3.  Use `ggplot2` to make a histogram of the body mass column for all species combined (AKA don't set color or fill yet). You can create either a true histogram or a density plot, whichever you prefer. (2 points)

    *Note: it will produce a warning saying it removed some rows. That's fine!*

```{r}
ggplot(penguins, aes(body_mass_g)) +
  geom_density()
```

4.  Now, let's produce the same plot (histogram or density plot of the body mass column) but instead of a plot of all species combined, set the `color` and `fill` arguments to be determined by the species of penguin. Change the transparency of the fill (`alpha`) so we can see all three species. (2 points)

    (Hint: if you make a histogram, you'll want to set `position = "identity"` so you can see the histograms for all 3 species)

```{r}
ggplot(penguins, aes(body_mass_g, color = species, fill = species)) +
  geom_density(alpha = 0.5) +
  labs(color = "species",
       fill="species") +
  theme(legend.position = "top") +
  theme(legend.title = element_text(colour="blue", size=10, 
                                      face="bold")) +
  theme(legend.text = element_text(colour="blue", size=10, 
                                     face="bold")) +
  theme(legend.background = element_rect(fill="lightblue", 
                                  size=0.5, linetype="solid")) +
  theme(legend.background = element_rect(fill="lightblue",
                                  size=0.5, linetype="solid", 
                                  colour ="darkblue"))


#I had some extra fun with theme commands :)
```

5.  In 2-3 sentences, describe what the histogram is telling you.
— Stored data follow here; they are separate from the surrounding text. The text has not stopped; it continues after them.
(** * Percent-encoding *)

Definition uri_chars : list Z :=
  [0; 0; 0; 0; 0; 0; 0; 0; 0; 0; 0; 0; 0; 0; 0; 0; 0; 0; 0; 0; 0; 0; 0; 0; 0; 0; 0; 0; 0; 0; 0; 0;
   0; 0; 0; 0; 0; 0; 0; 0; 0; 0; 0; 0; 0; 1; 1; 0; 1; 1; 1; 1; 1; 1; 1; 1; 1; 1; 0; 0; 0; 0; 0; 0;
   0; 1; 1; 1; 1; 1; 1; 1; 1; 1; 1; 1; 1; 1; 1; 1; 1; 1; 1; 1; 1; 1; 1; 1; 1; 1; 1; 0; 0; 0; 0; 1;
   0; 1; 1; 1; 1; 1; 1; 1; 1; 1; 1; 1; 1; 1; 1; 1; 1; 1; 1; 1; 1; 1; 1; 1; 1; 1; 1; 0; 0; 0; 1; 0;
   0; 0; 0; 0; 0; 0; 0; 0; 0; 0; 0; 0; 0; 0; 0; 0; 0; 0; 0; 0; 0; 0; 0; 0; 0; 0; 0; 0; 0; 0; 0; 0;
   0; 0; 0; 0; 0; 0; 0; 0; 0; 0; 0; 0; 0; 0; 0; 0; 0; 0; 0; 0; 0; 0; 0; 0; 0; 0; 0; 0; 0; 0; 0; 0;
   0; 0; 0; 0; 0; 0; 0; 0; 0; 0; 0; 0; 0; 0; 0; 0; 0; 0; 0; 0; 0; 0; 0; 0; 0; 0; 0; 0; 0; 0; 0; 0;
   0; 0; 0; 0; 0; 0; 0; 0; 0; 0; 0; 0; 0; 0; 0; 0; 0; 0; 0; 0; 0; 0; 0; 0; 0; 0; 0; 0; 0; 0; 0; 0].
Definition CHAR_IS_UNRESERVED (c : Z) : bool := negb (nth (Z.to_nat (u8 c)) uri_chars 0 =? 0).

Section encode.
Context {MM : Malloc} {B : Type} {EB : EvbufferOps B}.

Fixpoint uriencode_loop (buf : B) (p : list Z) (space_as_plus : bool) : option B :=
  match p with
  | [] => Some buf
  | c :: p =>
      '(buf, _) ← (if CHAR_IS_UNRESERVED c then eb_add buf [c]
                   else if (c =? 32) && space_as_plus then eb_add buf [43]
                   else eb_add_printf buf (37 :: sprint_02X (u8 c)));
      uriencode_loop buf p space_as_plus
  end.

(** [uri] is the memory at the argument; [len < 0] asks for its length as a
    string. *)
Definition evhttp_uriencode (uri : list Z) (len : Z) (space_as_plus : bool)
  : option (option (list Z)) :=
  match eb_new with
  | None => Some None
  | Some buf =>
      let slen := zlen (cstr uri) in
      if (len <? 0) && (EV_SSIZE_MAX <=? slen) then Some None
      else
        p ← (if 0 <=? len then mem_read uri 0 len else Some (cstr uri));
        buf ← uriencode_loop buf p space_as_plus;
        '(buf, _) ← eb_add buf [0];
        match mm_malloc (eb_length buf) with
        | None => Some None
        | Some result =>
            '(_, data, _) ← eb_remove buf (eb_length buf);
            result ← memcpy_at result 0 data;
            Some (Some result)
        end
  end.
Definition evhttp_encode_uri (str : list Z) : option (option (list Z)) :=
  evhttp_uriencode str (-1) false.
End encode.

(** The loop of [evhttp_decode_uri_internal]: [i] is an [unsigned], [length] a
    [size_t], and [j] an [int]. *)
Fixpoint decode_loop (fuel : nat) (uri : list Z) (i j : Z) (ret : list Z)
    (decode_plus_ctl : Z) (decode_plus : bool) : option (list Z * Z) :=
  match fuel with
  | O => None
  | S fuel =>
      let length := zlen uri in
      if i <? length then
        c ← zget uri i;
        let hex k := match zget uri k with Some d => EVUTIL_ISXDIGIT_ d | None => false end in
        let '(c, i, decode_plus) :=
          if c =? 63 then (c, i, decode_plus || (decode_plus_ctl <? 0))
          else if (c =? 43) && decode_plus then (32, i, decode_plus)
          else if (u32 (i + 2) <? length) && (c =? 37) && hex (u32 (i + 1)) && hex (u32 (i + 2)) then
            let tmp := [default 0 (zget uri (u32 (i + 1))); default 0 (zget uri (u32 (i + 2)))] in
            (u8 (strtol tmp 16).1, u32 (i + 2), decode_plus)
          else (c, i, decode_plus) in
        ret ← zset ret j c;
        _ ← assert_ (j <? INT_MAX);
        decode_loop fuel uri (u32 (i + 1)) (j + 1) ret decode_plus_ctl decode_plus
      else Some (ret, j)
  end.
(** Every round passes at least one byte. *)
Definition evhttp_decode_uri_internal (uri : list Z) (ret : list Z) (decode_plus_ctl : Z)
  : option (list Z * Z) :=
  '(ret, j) ← decode_loop (S (length uri)) uri 0 0 ret decode_plus_ctl (decode_plus_ctl =? 1);
  ret ← zset ret j 0;
  Some (ret, j).

Section decode.
Context {MM : Malloc}.

Definition evhttp_decode_uri (uri : list Z) : option (option (list Z)) :=
  match mm_malloc (zlen uri + 1) with
  | None => Some None
  | Some ret => '(ret, _) ← evhttp_decode_uri_internal uri ret (-1); Some (Some ret)
  end.
(** The block returned and [*size_out]. *)
Definition evhttp_uridecode (uri : list Z) (decode_plus : bool) : option (option (list Z * Z)) :=
  match mm_malloc (zlen uri + 1) with
  | None => Some None
  | Some ret =>
      '(ret, n) ← evhttp_decode_uri_internal uri ret (if decode_plus then 1 else 0);
      _ ← assert_ (0 <=? n);
      Some (Some (ret, n))
  end.
End decode.

(** * URIs *)

Definition EVHTTP_URI_NONCONFORMANT : Z := 1.

(** [None]: a pointer that is [NULL]. *)
Record evhttp_uri := Uri {
  uri_flags : Z;
  scheme : option (list Z);
  userinfo : option (list Z);
  host : option (list Z);
  port : Z;
  path : option (list Z);
  query : option (list Z);
  fragment : option (list Z)
}.

(** [sizeof(struct evhttp_uri)] where pointers have eight bytes. *)
Definition SIZEOF_EVHTTP_URI : Z := 64.

Definition set_scheme (s : option (list Z)) (u : evhttp_uri) : evhttp_uri :=
  Uri (uri_flags u) s (userinfo u) (host u) (port u) (path u) (query u) (fragment u).
Definition set_userinfo (s : option (list Z)) (u : evhttp_uri) : evhttp_uri :=
  Uri (uri_flags u) (scheme u) s (host u) (port u) (path u) (query u) (fragment u).
Definition set_host (s : option (list Z)) (u : evhttp_uri) : evhttp_uri :=
  Uri (uri_flags u) (scheme u) (userinfo u) s (port u) (path u) (query u) (fragment u).
Definition set_port (p : Z) (u : evhttp_uri) : evhttp_uri :=
  Uri (uri_flags u) (scheme u) (userinfo u) (host u) p (path u) (query u) (fragment u).
Definition set_path (s : option (list Z)) (u : evhttp_uri) : evhttp_uri :=
  Uri (uri_flags u) (scheme u) (userinfo u) (host u) (port u) s (query u) (fragment u).
Definition set_query (s : option (list Z)) (u : evhttp_uri) : evhttp_uri :=
  Uri (uri_flags u) (scheme u) (userinfo u) (host u) (port u) (path u) s (fragment u).
Definition set_fragment (s : option (list Z)) (u : evhttp_uri) : evhttp_uri :=
  Uri (uri_flags u) (scheme u) (userinfo u) (host u) (port u) (path u) (query u) s.

(** What [mm_calloc] leaves, with the port set. *)
Definition empty_uri (flags : Z) : evhttp_uri := Uri flags None None None (-1) None None None.
Definition evhttp_uri_new {MM : Malloc} : option evhttp_uri :=
  match mm_malloc SIZEOF_EVHTTP_URI with Some _ => Some (empty_uri 0) | None => None end.
Definition evhttp_uri_set_flags (u : evhttp_uri) (flags : Z) : evhttp_uri :=
  Uri flags (scheme u) (userinfo u) (host u) (port u) (path u) (query u) (fragment u).

(** ** The parts *)

(** The bytes of a scheme after the first. *)
Definition scheme_char (c : Z) : bool :=
  EVUTIL_ISALNUM_ c || (c =? 43) || (c =? 45) || (c =? 46).
Definition scheme_ok (s : list Z) : bool :=
  match s with
  | [] => false
  | c :: s => EVUTIL_ISALPHA_ c && forallb scheme_char s
  end.

Definition SUBDELIMS : list Z := [33; 36; 38; 39; 40; 41; 42; 43; 44; 59; 61].
(** [strchr(SUBDELIMS, c)], which also finds the terminating zero. *)
Definition in_subdelims (c : Z) : bool := (c =? 0) || in_set SUBDELIMS c.

(** [s] up to [n] bytes on.  The zero that ends a string is never before [eos]. *)
Fixpoint userinfo_ok (s : list Z) (n : Z) {struct s} : bool :=
  if 0 <? n then
    match s with
    | [] => true
    | c :: s1 =>
        if CHAR_IS_UNRESERVED c || in_subdelims c || (c =? 58) then userinfo_ok s1 (n - 1)
        else
          match s1 with
          | a :: b :: s3 =>
              if (c =? 37) && (2 <? n) && EVUTIL_ISXDIGIT_ a && EVUTIL_ISXDIGIT_ b
              then userinfo_ok s3 (n - 3) else false
          | _ => false
          end
    end
  else true.

Fixpoint regname_ok (s : list Z) (n : Z) {struct s} : bool :=
  if 0 <? n then
    match s with
    | [] => true
    | c :: s1 =>
        if CHAR_IS_UNRESERVED c || in_subdelims c then regname_ok s1 (n - 1)
        else
          match s1 with
          | a :: b :: s3 =>
              if (c =? 37) && EVUTIL_ISXDIGIT_ a && EVUTIL_ISXDIGIT_ b
              then regname_ok s3 (n - 3) else false
          | _ => false
          end
    end
  else true.

Fixpoint parse_port_loop (s : list Z) (portnum : Z) : Z :=
  match s with
  | [] => portnum
  | c :: s =>
      if negb (EVUTIL_ISDIGIT_ c) then -1
      else
        let portnum := portnum * 10 + (c - 48) in
        if portnum <? 0 then -1
        else if 65535 <? portnum then -1
        else parse_port_loop s portnum
  end.
Definition parse_port (s : list Z) : Z := parse_port_loop s 0.

(** The two loops over an [IPvFuture]: up to the dot, and behind it. *)
Fixpoint future_version (s : list Z) (n : Z) : option (list Z * Z) :=
  match s with
  | [] => Some (s, n)
  | c :: s' =>
      if (0 <? n) && negb (c =? 46) then
        if EVUTIL_ISXDIGIT_ c then future_version s' (n - 1) else None
      else Some (s, n)
  end.
Definition future_char (c : Z) : bool := CHAR_IS_UNRESERVED c || in_subdelims c || (c =? 58).

Section uri.
Context {MM : Malloc} (words0 : list Z).

(** [words0] is the uninitialised array of [evutil_inet_pton]. *)
Definition bracket_addr_ok (s : list Z) (n : Z) : option Z :=
  if (n <? 3) || negb (hd 0 s =? 91) || negb (bool_decide (zget s (n - 1) = Some 93)) then Some 0
  else if hd 0 (tl s) =? 118 then
    let s := drop 2 s in
    let n := n - 3 in
    if negb (EVUTIL_ISXDIGIT_ (hd 0 s)) then Some 0
    else
      match future_version s n with
      | None => Some 0
      | Some (s, n) =>
          if negb (hd 0 s =? 46) then Some 0
          else if forallb future_char (ztake (n - 1) (tl s)) then Some 2 else Some 0
      end
  else
    let n_chars := n - 2 in
    if 64 <=? n_chars then Some 0
    else
      '(r, _) ← evutil_inet_pton words0 AF_INET6 (ztake n_chars (tl s));
      Some (if r =? 1 then 1 else 0).

(** A part of the URI in memory of its own. *)
Definition strdup_or_err (s : list Z) (set : option (list Z) → evhttp_uri → evhttp_uri)
  : parser evhttp_uri unit :=
  u ← pget;
  match mm_strdup s with
  | None => err
  | Some s => pset (set (Some s) u)
  end.

(** The optional user information: where the rest of the authority begins. *)
Definition authority_userinfo (s : list Z) (n : Z) : parser evhttp_uri Z :=
  match strchr s 64 with
  | Some cp =>
      if Z.of_nat cp <? n then
        _ ← err_if (negb (userinfo_ok s (Z.of_nat cp)));
        _ ← strdup_or_err (ztake (Z.of_nat cp) s) set_userinfo;
        mret (Z.of_nat cp + 1)
      else mret 0
  | None => mret 0
  end.

(** The port at the end of [t], of which [e] bytes are in the authority: where
    the host ends. *)
Definition authority_port (t : list Z) (e : Z) : parser evhttp_uri Z :=
  let at_port := e - 1 - Z.of_nat (count_digits (reverse (ztake e t))) in
  if (0 <=? at_port) && bool_decide (zget t at_port = Some 58) then
    u ← pget;
    _ ← (if at_port + 1 =? e then pset (set_port (-1) u)
         else
           let p := parse_port (ztake (e - (at_port + 1)) (zdrop (at_port + 1) t)) in
           _ ← err_if (p <? 0);
           pset (set_port p u));
    mret at_port
  else mret e.

(** The host: the first [e] bytes of [t]. *)
Definition authority_host (t : list Z) (e : Z) : parser evhttp_uri unit :=
  _ ← (if (hd 0 t =? 91) && (2 <=? e) && bool_decide (zget t (e - 1) = Some 93) then
         r ← access (bracket_addr_ok t e);
         err_if (r =? 0)
       else err_if (negb (regname_ok t e)));
  u ← pget;
  match mm_malloc (e + 1) with
  | None => err
  | Some mem =>
      mem ← access (memcpy_at mem 0 (ztake e t));
      mem ← access (zset mem e 0);
      pset (set_host (Some (ztake e mem)) u)
  end.

Definition parse_authority (s : list Z) (n : Z) : parser evhttp_uri unit :=
  if n =? 0 then strdup_or_err [] set_host
  else
    cp ← authority_userinfo s n;
    e ← authority_port (zdrop cp s) (n - cp);
    _ ← access (assert_ (0 <=? e));
    authority_host (zdrop cp s) e.

(** The number of bytes before the end of the authority. *)
Definition is_authority_end (c : Z) : bool := (c =? 63) || (c =? 35) || (c =? 47).
Definition end_of_authority (cp : list Z) : Z := default (zlen cp) (find_first is_authority_end cp).

Inductive uri_part := PART_PATH | PART_QUERY | PART_FRAGMENT.
Definition is_path (part : uri_part) : bool := match part with PART_PATH => true | _ => false end.

(** The rest of the string at the first byte that is not of the part. *)
Fixpoint skip_until (stop : Z → bool) (cp : list Z) : list Z :=
  match cp with
  | [] => []
  | c :: cp' => if stop c then cp else skip_until stop cp'
  end.
Fixpoint conformant_end (cp : list Z) (part : uri_part) {struct cp} : list Z :=
  match cp with
  | [] => []
  | c :: cp1 =>
      if CHAR_IS_UNRESERVED c || in_subdelims c || (c =? 58) || (c =? 64) || (c =? 47)
      then conformant_end cp1 part
      else
        let otherwise := if (c =? 63) && negb (is_path part) then conformant_end cp1 part else cp in
        match cp1 with
        | a :: b :: cp3 =>
            if (c =? 37) && EVUTIL_ISXDIGIT_ a && EVUTIL_ISXDIGIT_ b then conformant_end cp3 part
            else otherwise
        | _ => otherwise
        end
  end.
Definition end_of_path (cp : list Z) (part : uri_part) (flags : Z) : list Z :=
  if has flags EVHTTP_URI_NONCONFORMANT then
    match part with
    | PART_PATH => skip_until (λ c, (c =? 35) || (c =? 63)) cp
    | PART_QUERY => skip_until (λ c, c =? 35) cp
    | PART_FRAGMENT => []
    end
  else conformant_end cp part.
How are the two histograms from questions 3 and 4 different? What different bits of information can you glean from presenting the histogram these two different ways? I'm not necessarily looking for technical answers, but I want you to practice interpreting what histograms are telling you. (3 points)
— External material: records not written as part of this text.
Lemma skip_until_app stop s rest :
  forallb (λ c, negb (stop c)) s = true → match rest with [] => True | c :: _ => stop c = true end →
  skip_until stop (s ++ rest) = rest.
Proof.
  intros Hs Hr. induction s as [|c s IH]; simpl in *.
  - destruct rest as [|c r]; [done|]. simpl. by rewrite Hr.
  - apply andb_true_iff in Hs as [Hc Hs]. destruct (stop c); [done|]. by apply IH.
Qed.
Lemma skip_until_split stop s :
  ∃ p, s = p ++ skip_until stop s ∧ forallb (λ c, negb (stop c)) p = true.
Proof.
  induction s as [|c s (p & E & Hp)]; [by exists []|]. simpl. destruct (stop c) eqn:Hc; [by exists []|].
  exists (c :: p). split; [by rewrite <- app_comm_cons, <- E|]. simpl. by rewrite Hc, Hp.
Qed.

Lemma end_of_path_app flags part s rest :
  part_ok flags part s = true →
  match rest with [] => True | c :: _ => stops_part part c = true end →
  end_of_path (s ++ rest) part flags = rest.
Proof.
  unfold part_ok, end_of_path. destruct (has flags EVHTTP_URI_NONCONFORMANT).
  - intros Hs Hr. destruct part.
    + by apply skip_until_app.
    + by apply skip_until_app.
    + by destruct rest.
  - intros Hs Hr. apply conformant_end_app; [done|]. destruct rest as [|c r]; [done|].
    destruct part; simpl in Hr; [apply orb_true_iff in Hr as [->%Z.eqb_eq| ->%Z.eqb_eq]|apply Z.eqb_eq in Hr as ->|];
      done.
Qed.

Lemma conformant_end_split part s :
  ∃ p, s = p ++ conformant_end s part ∧ pct_ok (part_char part) p = true.
Proof.
  induction s as [s IH] using text_ind. destruct s as [|c s1]; [by exists []|]. simpl.
  change (CHAR_IS_UNRESERVED c || in_subdelims c || (c =? 58) || (c =? 64) || (c =? 47)) with (pchar c).
  assert (part_char part c = true → ∃ p, c :: s1 = p ++ conformant_end s1 part ∧ pct_ok (part_char part) p = true) as H1.
  { intros Hc. destruct (IH s1) as (p & E & Hp); [simpl; lia|]. exists (c :: p).
    split; [by rewrite <- app_comm_cons, <- E|]. simpl. by rewrite Hc. }
  unfold part_char at 1 in H1. destruct (pchar c) eqn:Hc; [by apply H1|].
  assert (∃ p, c :: s1 = p ++ (if (c =? 63) && negb (is_path part) then conformant_end s1 part else c :: s1) ∧
    pct_ok (part_char part) p = true) as H2.
  { destruct ((c =? 63) && negb (is_path part)); [by apply H1|by exists []]. }
  destruct s1 as [|a [|b s3]]; [done|done|].
  destruct ((c =? 37) && _ && _) eqn:Hx; [|done].
  destruct (IH s3) as (p & E & Hp); [simpl; lia|]. exists (c :: a :: b :: p).
  split; [by rewrite <- !app_comm_cons, <- E|]. apply andb_true_iff in Hx as [[Hx1 Hx2]%andb_true_iff Hx3].
  apply Z.eqb_eq in Hx1 as ->. change (part_char part 37) with (part_char part 37).
  simpl. destruct (part_char part 37) eqn:H37; [by destruct part|]. by rewrite Hx2, Hx3.
Qed.

Lemma end_of_path_split flags part s :
  ∃ p, s = p ++ end_of_path s part flags ∧ part_ok flags part p = true.
Proof.
  unfold part_ok, end_of_path. destruct (has flags EVHTTP_URI_NONCONFORMANT); [|apply conformant_end_split].
  destruct part; [apply skip_until_split|apply skip_until_split|].
  exists s. split; [by rewrite app_nil_r|]. by apply forallb_forall.
Qed.

Lemma upto_app s rest : upto (s ++ rest) rest = s.
Proof. unfold upto. rewrite zlen_app, Z.add_simpl_r, ztake_app_le, ztake_all; auto with evlib; pose proof (zlen_nonneg s); lia. Qed.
The first density histogram is showing us the distribution of data for body mass weight over all three species of penguins. The second density histogram is showing us the distribution of data for body mass weight per each species. This allows us to see what the most common weight range is for each species of penguin.

*Answer:*

6.  Let's spruce up the plot from question 4 a bit. (3 points)
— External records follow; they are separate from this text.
Lemma strdup_or_err_run s set st :
  zlen s < EV_SIZE_MAX → strdup_or_err s set st = Ret tt (set (Some s) st).
Proof.
  intros Hs. unfold strdup_or_err, mm_strdup. rewrite bind_run. unfold pget at 1.
  destruct (Z.eqb_spec (zlen s) EV_SIZE_MAX); [lia|]. pose proof (zlen_nonneg s).
  destruct (mm_malloc (zlen s + 1)) eqn:E; [done|]. apply malloc_never_fails in E; [done|lia].
Qed.

Lemma authority_userinfo_run ui hp rest st :
  zlen (ui_text ui ++ hp) < EV_SIZE_MAX → 64 ∉ hp → userinfo_valid ui → userinfo st = None →
  authority_userinfo (ui_text ui ++ hp ++ rest) (zlen (ui_text ui ++ hp)) st =
    Ret (zlen (ui_text ui)) (set_userinfo ui st).
Proof.
  intros Hlen H64 Hok Hui. unfold authority_userinfo. pose proof (zlen_nonneg hp). pose proof (zlen_nonneg rest).
  unfold ui_text in *. destruct ui as [i|]; cbn iota in *.
  - assert (64 ∉ i) as Hi by (apply (pct_ok_not userinfo_char); [by apply Hok|done]).
    rewrite <- app_assoc. change ([64] ++ hp ++ rest) with (64 :: hp ++ rest). rewrite strchr_app by done. change (Z.of_nat (length i)) with (zlen i).
    pose proof (zlen_nonneg i). rewrite !zlen_app in *. change (zlen [64]) with 1 in *.
    destruct (Z.ltb_spec (zlen i) (zlen i + 1 + zlen hp)); [|lia].
    rewrite userinfo_ok_spec by (rewrite zlen_app, zlen_cons, zlen_app; lia).
    rewrite ztake_app_le, ztake_all by lia. rewrite (Hok i eq_refl). simpl negb.
    rewrite bind_run. unfold err_if. cbv beta iota. rewrite bind_run, strdup_or_err_run by lia. done.
  - rewrite (userinfo_none st Hui). rewrite !app_nil_l in *. destruct (strchr (hp ++ rest) 64) as [k|] eqn:Ek; [|done].
    apply strchr_split in Ek as (Ek & _ & Hk).
    destruct (Z.ltb_spec (Z.of_nat k) (zlen hp)) as [Hlt|]; [|done]. exfalso. apply H64.
    assert (hp !! k = Some 64) as Hin; [|by eapply list_elem_of_lookup_2].
    rewrite <- (lookup_app_l hp rest) by (unfold zlen in Hlt; lia). rewrite Ek.
    rewrite lookup_app_r, length_take by (rewrite length_take; lia).
    by replace (k - k `min` length (hp ++ rest))%nat with O by lia.
Qed.
(* ===== verification/HttpGrammar.v ===== *)
(** * The grammar of URIs, on its own terms

    The rules of RFC 3986 as inductive and explicit definitions over bytes, without
    the tables and scanners of [http.c], and that the parts [uri_valid] accepts with
    the library's own predicates are exactly the parts of this grammar.  Only the
    text of an IPv6 address is what [evutil_inet_pton] reads. *)
From S2P Require Import Prelude Outcome Lines Evutil InetDefs Inet EvbufferDefs EvbufferIface EvbufferImpl HttpUriDefs HttpUri HttpUriParse.

(** ** Classes of bytes *)

Definition ALPHA (c : Z) : Prop := 65 <= c <= 90 ∨ 97 <= c <= 122.
Definition DIGIT (c : Z) : Prop := 48 <= c <= 57.
Definition HEXDIG (c : Z) : Prop := DIGIT c ∨ 65 <= c <= 70 ∨ 97 <= c <= 102.
(** Letters, digits and [-._~]. *)
Definition unreserved (c : Z) : Prop := ALPHA c ∨ DIGIT c ∨ c ∈ [45; 46; 95; 126].
(** [!$&'()*+,;=] *)
Definition sub_delim (c : Z) : Prop := c ∈ [33; 36; 38; 39; 40; 41; 42; 43; 44; 59; 61].
(** The bytes of a scheme after its first letter. *)
Definition scheme_rest (c : Z) : Prop := ALPHA c ∨ DIGIT c ∨ c ∈ [43; 45; 46].
Definition reg_name_char (c : Z) : Prop := unreserved c ∨ sub_delim c.
Definition userinfo_rule_char (c : Z) : Prop := reg_name_char c ∨ c = 58.
(** A path with its slashes; queries and fragments have question marks too. *)
Definition path_char (c : Z) : Prop := reg_name_char c ∨ c ∈ [58; 64; 47].
Definition part_rule_char (part : uri_part) (c : Z) : Prop :=
  match part with PART_PATH => path_char c | PART_QUERY | PART_FRAGMENT => path_char c ∨ c = 63 end.

#[export] Instance ALPHA_dec c : Decision (ALPHA c). Proof. unfold ALPHA. apply _. Defined.
#[export] Instance DIGIT_dec c : Decision (DIGIT c). Proof. unfold DIGIT. apply _. Defined.
#[export] Instance HEXDIG_dec c : Decision (HEXDIG c). Proof. unfold HEXDIG. apply _. Defined.
#[export] Instance unreserved_dec c : Decision (unreserved c). Proof. unfold unreserved. apply _. Defined.
#[export] Instance sub_delim_dec c : Decision (sub_delim c). Proof. unfold sub_delim. apply _. Defined.
#[export] Instance scheme_rest_dec c : Decision (scheme_rest c). Proof. unfold scheme_rest. apply _. Defined.
#[export] Instance reg_name_char_dec c : Decision (reg_name_char c). Proof. unfold reg_name_char. apply _. Defined.
#[export] Instance userinfo_rule_char_dec c : Decision (userinfo_rule_char c). Proof. unfold userinfo_rule_char. apply _. Defined.
#[export] Instance path_char_dec c : Decision (path_char c). Proof. unfold path_char. apply _. Defined.
#[export] Instance part_rule_char_dec part c : Decision (part_rule_char part c). Proof. destruct part; cbn; apply _. Defined.

(** ** Rules *)

(** Bytes of a class, and percent-encoded bytes. *)
Inductive encoded (P : Z → Prop) : list Z → Prop :=
| encoded_nil : encoded P []
| encoded_byte c s : P c → encoded P s → encoded P (c :: s)
| encoded_pct a b s : HEXDIG a → HEXDIG b → encoded P s → encoded P (37 :: a :: b :: s).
Make the following changes:

-   edit the x-axis and y-axis labels to be capitalized and easier to read
-   capitalize the legend title ("Species" instead of "species")
-   choose a pre-programmed theme for your plot; I recommend `theme_bw()` or `theme_classic()`, but you can choose whichever one you like, as long as the axes titles and legend remain!

```{r}
ggplot(penguins, aes(body_mass_g, color = species, fill = species)) +
  geom_density(alpha = 0.5) +
  labs(x="Body Mass (g)", 
       y="Density",
       color = "Species",
       fill="Species") +
  theme(legend.position = "top") +
  theme_classic()
```

### Scatter Plot

7.  Make a scatter plot with flipper length on the x-axis (horizontal) and bill length on the y-axis (vertical) for all penguins, regardless of species. (2 points)

```{r}
ggplot(penguins, aes(flipper_length_mm, bill_length_mm)) +
  geom_point()
```

8.  Now, let's make this plot shine. Make the following edits. (3 point)

-   show a different marker color depending on the penguin species.
-   edit the x-axis and y-axis labels to be capitalized and easier to read
-   capitalize the legend title ("Species" instead of "species")
-   choose a pre-programmed theme for your plot; I recommend `theme_bw()` or `theme_classic()`, but you can choose whichever one you like, as long as the axes titles and legend remain!

```{r}
ggplot(penguins, aes(flipper_length_mm, bill_length_mm, color = species, fill = species)) +
  geom_point() +
  labs(x="Flipper Length (mm)", 
       y="Bill Length (mm)",
       color = "Species",
       fill="Species") +
  theme_classic()
```

9.  Write 1-2 sentences discussing why including color based on species is important, based on the two plots above. (2 points)

*Answer:*

Sorting our data distribution by color allows us to see a clear pattern between bill length and flipper length trends by species. For example, the Adelle species of penguin tends to have the shortest bill length and flipper length, and we would not be able to see this trend without color coding.